6. Blood pressure creeping up

Hypertension is another “lifestyle” disease that has a myriad of causes – western diet, stress, lack of exercise, age or genetics. It is a leading “modifiable risk-factor” factor that increases the probability of death from heart attack, stroke or heart failure. Anyone who has been diagnosed with hypertension knows how difficult it is to lower your blood pressure, even when medicated. The good news is taking seaweed every day has been shown to reduce systolic ( the first number) blood pressure back to normal values. [1] Check your blood pressure

7. Painful periods

Contractions of the uterus can create sever and debilitating pain. Many women suffer from pain so great they are unable to work or function normally during a menstrual period. Seaweed has a high level of natural potassium that reduces smooth muscle contractions and restores the sodium potassium balance in the body. While the uterus still contracts during menstruation, it is far less extreme so pain is significantly reduced. [1]

8. You’re over 50 – you need seaweed in your life

Fifty seems to be the magic number when lifestyle and genetics start to catch up with us. Cardiovascular disease, cancer, and diabetes suddenly loom large in our lives, and in the minds of our general practitioners. Countries that have a high consumption of seaweed, like Japan, have a decreased risk of all these major diseases.[7] This is probably why these same countries have so many healthy, active people in the 80s, 90s and 100s. Interestingly, studies have shown that when these people change to a western diet their biological markers, like blood pressure, shift to a level similar to those raised in the western world. [7]

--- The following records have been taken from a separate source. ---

(* ===== verification/BenchMainProps.v ===== *)
(** * BenchMainProps: the table of the benchmark

    The clock keeps its order, and every cell of the table is computed from the
    times of its own runs. *)

From Stdlib Require Import SpecFloat Strings.String.
From S2P Require Import Prelude Kernel Machine Spsc BenchReport BenchReportProps BenchRun BenchMain.
#[local] Open Scope Z_scope.

(** ** Clocks *)

(** Nanoseconds do not wrap before the year 2554, and until then they keep the
    order of the readings. *)
Lemma now_ns_exact ts :
  ts_ok ts -> tv_sec ts < 18446744073 -> now_ns ts = tv_sec ts * 1000000000 + tv_nsec ts.
Proof.
  intros [Hs Hn] Hb. unfold now_ns. rewrite (u64_small (tv_sec ts)) by (unfold in_u64; lia).
  rewrite (u64_small (tv_sec ts * _)) by (unfold in_u64; lia). apply u64_small. unfold in_u64. lia.
Qed.

Theorem now_ns_monotone a b :
  ts_ok a -> ts_ok b -> tv_sec b < 18446744073 -> ts_le a b ->
  now_ns a <= now_ns b /\ u64 (now_ns b - now_ns a) = now_ns b - now_ns a.
Proof.
  intros Ha Hb Hs Hle. assert (Hsa : tv_sec a < 18446744073) by (unfold ts_le in Hle; lia).
  rewrite (now_ns_exact a Ha Hsa), (now_ns_exact b Hb Hs). destruct Ha, Hb. unfold ts_le in Hle.
  split; [lia |]. apply u64_small. unfold in_u64. lia.
Qed.

(** ** The table *)
Section table.
Context {W : Type} (run_once : transport -> Z -> Z -> prog W spec_float).

(** Consecutive runs and what each returned; a negative time is the last. *)
Inductive times (once : prog W spec_float) : nat -> W -> list spec_float -> W -> Prop :=
  | ti_all w : times once 0 w [] w
  | ti_stop n w s w1 : once w = Done (s, w1) -> SFltb s (of_int 0) = true -> times once (S n) w [s] w1
  | ti_next n w s w1 ss w2 :
      once w = Done (s, w1) -> SFltb s (of_int 0) = false -> times once n w1 ss w2 -> times once (S n) w (s :: ss) w2.

Lemma times_length once n w ss w' :
  times once n w ss w' -> Forall (fun s => SFltb s (of_int 0) = false) ss -> length ss = n.
Proof.
  induction 1 as [w | n w s w1 E Hs | n w s w1 ss w2 E Hs Ht IH]; intros Hall; [done | |].
  - apply Forall_cons in Hall as [? _]. congruence.
  - apply Forall_cons in Hall as [_ Hall]. cbn. by rewrite IH.
Qed.

Lemma run_loop_rates once mb n sum sumsq w r w' :
  run_loop once mb n sum sumsq w = Done (r, w') ->
  exists ss, times once n w ss w' /\ rates mb ss sum sumsq = r.
Proof.
  revert sum sumsq w. induction n as [| n IH]; intros sum sumsq w; cbn [run_loop].
  { intros [= <- <-]. exists []. split; [constructor | done]. }
  unfold p_bind. destruct (once w) as [[s w1] |] eqn:E; [| done]. cbn [exec_bind].
  destruct (SFltb s (of_int 0)) eqn:Hs.
  - intros [= <- <-]. exists [s]. split; [by econstructor |]. cbn [rates]. by rewrite Hs.
  - intros Hr. destruct (IH _ _ _ Hr) as (ss & Ht & Hrt). exists (s :: ss). split; [by econstructor |].
    cbn [rates]. by rewrite Hs.
Qed.

Lemma rates_all mb ss sum sumsq x :
  rates mb ss sum sumsq = Some x -> Forall (fun s => SFltb s (of_int 0) = false) ss.
Proof.
  revert sum sumsq. induction ss as [| s ss IH]; intros sum sumsq; cbn [rates]; [constructor |].
  destruct (SFltb s (of_int 0)) eqn:Hs; [done |]. intros Hr. apply List.Forall_cons; [done |]. by eapply IH.
Qed.

(** A cell is the summary of the times of its runs. *)
Lemma cell_times total runs size t w c w' :
  cell run_once total runs size t w = Done (c, w') ->
  exists ss, times (run_once t size total) runs w ss w' /\ c = throughput_cell total ss.
Proof.
  unfold cell, p_bind. destruct (run_loop _ _ _ _ _ w) as [[r w1] |] eqn:E; [| done]. cbn [exec_bind].
  intros [= <- <-]. destruct (run_loop_rates _ _ _ _ _ _ _ _ E) as (ss & Ht & Hr). exists ss. split; [done |].
  unfold throughput_cell. rewrite Hr. destruct r as [[sum sumsq] |]; [| done].
  by rewrite (times_length _ _ _ _ _ Ht (rates_all _ _ _ _ _ Hr)).
Qed.

(** The runs behind a row and behind the table, in order. *)
Inductive row_from (total : Z) (runs : nat) (size : Z) : list transport -> W -> list (option (spec_float * spec_float)) -> W -> Prop :=
  | rf_nil w : row_from total runs size [] w [] w
  | rf_cons t ts w ss w1 cs w2 :
      times (run_once t size total) runs w ss w1 -> row_from total runs size ts w1 cs w2 ->
      row_from total runs size (t :: ts) w (throughput_cell total ss :: cs) w2.

Inductive table_from (total : Z) (runs : nat) : list Z -> W -> list (Z * list (option (spec_float * spec_float))) -> W -> Prop :=
  | tf_nil w : table_from total runs [] w [] w
  | tf_cons size szs w cs w1 rows w2 :
      row_from total runs size transports w cs w1 -> table_from total runs szs w1 rows w2 ->
      table_from total runs (size :: szs) w ((size, cs) :: rows) w2.

Lemma row_times total runs size ts w cs w' :
  each (cell run_once total runs size) ts w = Done (cs, w') -> row_from total runs size ts w cs w'.
Proof.
  revert w cs w'. induction ts as [| t ts IH]; intros w cs w'; cbn [each]; [intros [= <- <-]; constructor |].
  unfold p_bind. destruct (cell _ _ _ _ t w) as [[c w1] |] eqn:E; [| done]. cbn [exec_bind].
  destruct (each _ ts w1) as [[cs1 w2] |] eqn:Es; [| done]. intros [= <- <-].
  destruct (cell_times _ _ _ _ _ _ _ E) as (ss & Ht & ->). by econstructor; [| apply IH].
Qed.

(** Whatever [run_once] is, the table [throughput] prints has a line for
    each of the sizes and in it a cell for each transport, in order; a cell is the
    mean and deviation of the times of its own runs, all of which were made,
    one after the other, unless one failed, which was the last. *)
Theorem throughput_table total runs w table w' :
  throughput run_once total runs w = Done (table, w') -> table_from total runs sizes w table w'.
Proof.
  unfold throughput. generalize sizes as szs. intros szs. revert w table.
  induction szs as [| z szs IH]; intros w table; cbn [each]; [intros [= <- <-]; constructor |].
  unfold p_bind. destruct (each _ transports w) as [[cs w1] |] eqn:E; [| done]. cbn [exec_bind p_ret].
  destruct (each _ szs w1) as [[rows w2] |] eqn:Es; [| done]. intros [= <- <-].
  econstructor; [by apply row_times | by apply IH].
Qed.
End table.

(** Runs that take 1, 2, 3, ... seconds; the pipe fails. *)
Definition counting (t : transport) (size total : Z) : prog Z spec_float := fun w =>
  Done (match t with T_PIPE => of_int (-1) | _ => of_int w end, w + 1).

Lemma throughput_table_witness :
  exists table w', throughput counting 8388608 2 1 = Done (table, w') /\ w' = 36 /\
    table_from counting 8388608 2 sizes 1 table w'.
Proof.
  destruct (throughput counting 8388608 2 1) as [[table w'] | why] eqn:E; [| by vm_compute in E].
  exists table, w'. split; [done |]. split; [vm_compute in E; congruence |].
  apply (throughput_table counting 8388608 2 1 table w' E).
Defined.

(** [main] runs the full sizes unless its first argument is "quick". *)
Example main_quick : main_of ["kbuf_bench"%string; "quick"%string] = main_params true /\
  main_of ["kbuf_bench"%string] = main_params false /\ main_of ["kbuf_bench"%string; "full"%string] = main_params false.
Proof. done. Qed.
(** * Tabular transforms of [python_task_1.py] and [python_task_2.py]

    A shallow embedding of the ten pandas/networkx routines of the
    repository, together with the properties stated about them.

    Modelling conventions.
    - A float64 cell is a [number]: an exact rational, [+inf] or [NaN].
      Arithmetic is exact; binary rounding is not part of the model.
    - A [DataFrame] is an ordered sequence of labelled, typed columns over
      an index of integer labels.  A label-indexed matrix (the result of
      [pivot] or of Floyd-Warshall) is a [Matrix].
    - A routine receives a reference to the caller's table.  Each routine
      is a function from the table to [option (result * table)]: [None]
      is a raised exception, and the second component is the caller's
      table after the call, so in-place column assignment is visible.
    - [datetime.today()] is an explicit argument (the proleptic ordinal
      of the current date); [pd.to_datetime] is an argument as well. *)

From Stdlib Require Import QArith Qround Lqa.
From stdpp Require Import gmap strings list sorting.

Local Open Scope Z_scope.
Local Open Scope string_scope.
Local Open Scope list_scope.

(** ** float64 cells *)

Inductive number : Type :=
| Num (q : Q)   (* a finite value *)
| PInf          (* float('inf') *)
| NaN.          (* NaN / missing *)

Global Instance number_inhabited : Inhabited number := populate NaN.

Definition Qeq_dec' (x y : Q) : {x = y} + {x ≠ y}.
Proof. decide equality; [apply Pos.eq_dec | apply Z.eq_dec]. Defined.

Global Instance Q_eq_dec : EqDecision Q := Qeq_dec'.

Global Instance number_eq_dec : EqDecision number.
Proof. solve_decision. Defined.

(** [a + b] on floats. *)
Definition nadd (a b : number) : number :=
  match a, b with
  | NaN, _ | _, NaN => NaN
  | PInf, _ | _, PInf => PInf
  | Num x, Num y => Num (x + y)
  end.

(** [c * a] for a finite constant [c]; [0 * inf] is NaN. *)
Definition nscale (c : Q) (a : number) : number :=
  match a with
  | NaN => NaN
  | Num x => Num (c * x)
  | PInf => if Qeq_bool c 0 then NaN else if Qle_bool 0 c then PInf else NaN
  end.

(** [a <= b]; every comparison with NaN is false. *)
Definition nle (a b : number) : bool :=
  match a, b with
  | NaN, _ | _, NaN => false
  | _, PInf => true
  | PInf, Num _ => false
  | Num x, Num y => Qle_bool x y
  end.

(** [a < b] *)
Definition nlt (a b : number) : bool :=
  match a, b with
  | NaN, _ | _, NaN => false
  | PInf, _ => false
  | Num _, PInf => true
  | Num x, Num y => negb (Qle_bool y x)
  end.

(** [np.minimum(a, b)]: NaN propagates. *)
Definition nmin (a b : number) : number :=
  match a, b with
  | NaN, _ | _, NaN => NaN
  | PInf, y => y
  | x, PInf => x
  | Num x, Num y => if Qle_bool x y then Num x else Num y
  end.
(** * Battery Cycler: the control and bookkeeping layer of
      [battery_cycler_gui.py], embedded and verified.

    The development follows the Python source function by function:
    - [Py]: the few built-ins of Python the program relies on
      ([str.strip], [str.split], [in], [int], [str], [re.search]);
    - [Config]: [DEFAULT_CONFIG], [load_config] and the legacy stress
      migration of [__init__];
    - [Status]: [get_battery_info] and [get_cycle_info];
    - [Stats]: the computations of [show_stats] (calculated health, the
      session-counter file, [fmt_time]);
    - [Session]: the handlers that drive the cycling script
      ([toggle_cycling], [pause_at_percent], [stop_at_percent]).

    Conventions.  A Python [int] is a [Z].  A Python [str] is a [string];
    characters below 128 are the ASCII characters, the others stand for
    code points that are neither digits nor white space (what
    [decode('ascii', 'replace')] puts in place of a foreign byte).  A
    Python exception is a [None] or a dedicated constructor, and each
    [try]/[except] of the source is a [match] on it.  External commands
    are inputs (their outcome) or events in a log (their invocation). *)

From Stdlib Require Import ZArith String Ascii List Lia.
From Stdlib Require Import DecimalString DecimalZ.
From stdpp Require Import base gmap strings list.

Set Warnings "-register-all".
Open Scope Z_scope.

(* ===================================================================== *)
(** * Python built-ins used by the program                                *)
(* ===================================================================== *)

Module Py.

(** ** Characters *)

Definition code (c : ascii) : Z := Z.of_nat (nat_of_ascii c).

Definition LF : ascii := "010"%char.
Definition dquote : ascii := "034"%char.

(** [str.isspace] on one character: TAB..CR, FS..US and the blank. *)
Definition is_space (c : ascii) : bool :=
  ((9 <=? code c) && (code c <=? 13)) ||
  ((28 <=? code c) && (code c <=? 32)).

(** The decimal digits, [\d] of the [re] module. *)
Definition is_digit (c : ascii) : bool :=
  (48 <=? code c) && (code c <=? 57).

Definition digit_val (c : ascii) : Z := code c - 48.

Definition is_upper (c : ascii) : bool :=
  (65 <=? code c) && (code c <=? 90).

Definition lower_char (c : ascii) : ascii :=
  if is_upper c then ascii_of_nat (nat_of_ascii c + 32) else c.

(** ** Strings *)

(** [s.lower()] *)
Fixpoint lower (s : string) : string :=
  match s with
  | EmptyString => EmptyString
  | String c s' => String (lower_char c) (lower s')
  end.

(** [s.startswith(p)] *)
Fixpoint startswith (p s : string) : bool :=
  match p, s with
  | EmptyString, _ => true
  | String a p', String b s' => if Ascii.eqb a b then startswith p' s' else false
  | String _ _, EmptyString => false
  end.

(** [sub in s] for strings: some suffix of [s] starts with [sub]. *)
Fixpoint contains (sub s : string) : bool :=
  startswith sub s ||
  match s with
  | EmptyString => false
  | String _ s' => contains sub s'
  end.

(** [s.lstrip(chars)], [s.rstrip(chars)] and [s.strip(chars)], the set of
    characters given by its membership test. *)
Fixpoint lstrip_by (p : ascii -> bool) (s : string) : string :=
  match s with
  | EmptyString => EmptyString
  | String c s' => if p c then lstrip_by p s' else s
  end.

Fixpoint rstrip_by (p : ascii -> bool) (s : string) : string :=
  match s with
  | EmptyString => EmptyString
  | String c s' =>
      match rstrip_by p s' with
      | EmptyString => if p c then EmptyString else String c EmptyString
      | r => String c r
      end
  end.

Definition strip_by (p : ascii -> bool) (s : string) : string :=
  rstrip_by p (lstrip_by p s).

(** [s.strip()] *)
Definition strip (s : string) : string := strip_by is_space s.

(** [s.strip(c)] for a one-character [c] *)
Definition strip_char (c : ascii) (s : string) : string :=
  strip_by (Ascii.eqb c) s.

(** [s.replace(c, "")] for a one-character [c] *)
Fixpoint remove_char (c : ascii) (s : string) : string :=
  match s with
  | EmptyString => EmptyString
  | String a s' =>
      if Ascii.eqb c a then remove_char c s' else String a (remove_char c s')
  end.

(** [s.split(sep)] for a one-character separator, as the pair of the first
    field and the list of the others: the result of [split] is never
    empty. *)
Fixpoint split_fields (sep : ascii) (s : string) : string * list string :=
  match s with
  | EmptyString => (EmptyString, [])
  | String c s' =>
      let '(f, fs) := split_fields sep s' in
      if Ascii.eqb sep c then (EmptyString, f :: fs) else (String c f, fs)
  end.

Definition split (sep : ascii) (s : string) : list string :=
  let '(f, fs) := split_fields sep s in f :: fs.

(** [s.split(sep)[1]]; [None] is the [IndexError]. *)
Definition split_1 (sep : ascii) (s : string) : option string :=
  match snd (split_fields sep s) with
  | [] => None
  | f :: _ => Some f
  end.

(** [s.split(sep)[-1]] *)
Definition split_last (sep : ascii) (s : string) : string :=
  let '(f, fs) := split_fields sep s in List.last fs f.

(** ** Integers *)

(** [str(n)] *)
Definition str (n : Z) : string := NilZero.string_of_int (Z.to_int n).

(** The digits of an integer literal: digits, single underscores allowed
    between two digits.  [seen] tells whether the previous character was a
    digit. *)
Fixpoint int_digits (acc : Z) (seen : bool) (s : string) : option Z :=
  match s with
  | EmptyString => if seen then Some acc else None
  | String c s' =>
      if is_digit c then int_digits (10 * acc + digit_val c) true s'
      else if Ascii.eqb c "_" then
        if seen then int_digits acc false s' else None
      else None
  end.

(** [int(s)] in base ten: surrounding white space, an optional sign, the
    digits.  [None] is the [ValueError].  Every call of the program passes
    a stripped string or a run of digits.  The interpreter's limit on the
    length of the literal (some thousand digits) is left out. *)
Definition int (s : string) : option Z :=
  match strip s with
  | EmptyString => None
  | String c d =>
      if Ascii.eqb c "+" then int_digits 0 false d
      else if Ascii.eqb c "-" then Z.opp <$> int_digits 0 false d
      else int_digits 0 false (String c d)
  end.

(** Truth value of an optional integer: [None] and [0] are false. *)
Definition truthy (o : option Z) : bool :=
  match o with
  | Some n => negb (n =? 0)
  | None => false
  end.

(** ** [re.search(r'(\d+)%', s)] *)

(** [(\d+)%] anchored at the head of [s]: the greedy [\d+] first tries to
    take one more digit and, when the rest then fails, gives it back and
    looks for the percent sign. *)
Fixpoint match_digits_pct (s : string) : option string :=
  match s with
  | EmptyString => None
  | String c s' =>
      if is_digit c then
        match match_digits_pct s' with
        | Some ds => Some (String c ds)
        | None =>
            if startswith "%" s' then Some (String c EmptyString) else None
        end
      else None
  end.

(** The search tries the start positions from left to right; the result is
    group 1 of the first match. *)
Fixpoint search_digits_pct (s : string) : option string :=
  match match_digits_pct s with
  | Some ds => Some ds
  | None =>
      match s with
      | EmptyString => None
      | String _ s' => search_digits_pct s'
      end
  end.

End Py.

(* ===================================================================== *)
(** * Configuration: [DEFAULT_CONFIG], [load_config], migration            *)
(* ===================================================================== *)

(** What [json.load] returns.  A float keeps its source text: the program
    never computes with one. *)
Inductive json :=
| JNull
| JBool (b : bool)
| JInt (z : Z)
| JFloat (repr : string)
| JStr (s : string)
| JArr (l : list json)
| JObj (m : gmap string json).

[1] S. Wanyonyi, R. Du Preez, L. Brown, N. A. Paul, and S. K. Panchal, “Kappaphycus alvarezii as a food supplement prevents diet-induced metabolic syndrome in rats,” Nutrients, vol. 9, no. 11, p. 1261, 2017. (Pubmed)

[2] J. Teas, M. E. Baldeón, D. E. Chiriboga, J. R. Davis, A. J. Sarriés, and L. E. Braverman, “Could dietary seaweed reverse the metabolic syndrome?,” Asia Pacific journal of clinical nutrition, vol. 18, no. 2, p. 145, 2009.(Pubmed)

[3] Y. X. Chin, Y. Mi, W. X. Cao, P. E. Lim, C. H. Xue, and Q. J. Tang, “A pilot study on anti-obesity mechanisms of Kappaphycus alvarezii: The role of native κ-carrageenan and the leftover sans-carrageenan fraction,” Nutrients, vol. 11, no. 5, p. 1133, 2019.

[4] M. L. Cornish, A. T. Critchley, and O. G. Mouritsen, “Consumption of seaweeds and the human brain,” Journal of Applied Phycology, vol. 29, no. 5, pp. 2377-2398, 2017.

[5] G. Tirtawijaya et al., “Spinogenesis and Synaptogenesis Effects of the Red Seaweed Kappaphycus alvarezii and Its Isolated Cholesterol on Hippocampal Neuron Cultures,” Preventive Nutrition and Food Science, vol. 24, no. 4, p. 418, 2019.

[6] F. Makkar and K. Chakraborty, “Antidiabetic and anti-inflammatory potential of sulphated polygalactans from red seaweeds Kappaphycus alvarezii and Gracilaria opuntia,” International Journal of Food Properties, vol. 20, no. 6, pp. 1326-1337, 2017.

[7] E. M. Brown et al., “Seaweed and human health,” Nutrition reviews, vol. 72, no. 3, pp. 205-216, 2014.